• Aim of the task: Within the entries below, find each line containing the word "Hdis" and copy it.

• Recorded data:
[Start of Attachment]

Lemma issuing_member c cs n u data made ks name sub l v d data' :
  issuing (c :: cs) n u data made → Forall plain_key ks → plain_key name → name ≠ "" →
  (∀ c', c' ∈ cs → proper_path (Path c')) → NoDup (map Hash (made ++ [d])) →
  sub !! name = Some v → sd_list sub l → edited ks data data' sub (hide name l (Hash d) sub) →
  make_disclosure h (b64 (salt (length made))) name v false = Some d → issuing cs n u data' (made ++ [d])%list.
Proof.
  intros Hi Hks Hpk Hnn Hps Hn Hv Hl He Hd. destruct (make_disclosure_Some _ _ _ _ _ _ Hd) as (_ & Ec & Ev & _).
  pose proof Hn as Hn'. rewrite map_app in Hn'. apply NoDup_app in Hn' as (_ & Hdis & _).
  eapply issuing_edit; [exact Hi|done|exact He|done|..].
  - intros d' ->%list_elem_of_singleton. rewrite Ev. apply (member_hashes sub name); [apply Hpk|done].
  - cbn. rewrite union_empty_r_L. apply (hide_hashes name v); [done..|apply Hpk].
  - intros n' u' Hcm HR. rewrite disclosure_map_snoc. apply (hide_member (dom (disclosure_map made)) _ d name v l sub); try done.
    + apply Hi.
    + rewrite disclosure_map_dom, elem_of_list_to_set. intros Hin. by apply (Hdis (Hash d)), list_elem_of_here.
  - intros r name' l' Hin. apply hide_arr. apply list_elem_of_fmap in Hin as (c' & E & Hc').
    specialize (Hps c' Hc'). rewrite <- E in Hps. destruct (proper_keys _ _ Hps) as [_ Hq]. apply (Hq name'). by apply list_elem_of_here.
Qed.

(** The arrays a claim is about still have their elements. *)
Lemma issuing_unmarked c cs n u data made ks name sub sub' data' l e :
  issuing (c :: cs) n u data made → Path c = (map Some ks ++ [Some name; None])%list →
  edited ks data data' sub sub' → sub !! name = Some (JArr l) → e ∈ l → marker e = None.
Proof.
  intros Hi Epath He Hl. eapply (is_arrays _ _ _ _ _ Hi ks name); [cbn; rewrite Epath; by apply list_elem_of_here|].
  rewrite <- (app_nil_r ks). eapply edited_lift; [done|]. by constructor.
Qed.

[End of Attachment]

• Response area:
  pose proof Hn as Hn'. rewrite map_app in Hn'. apply NoDup_app in Hn' as (_ & Hdis & _).
    + rewrite disclosure_map_dom, elem_of_list_to_set. intros Hin. by apply (Hdis (Hash d)), list_elem_of_here.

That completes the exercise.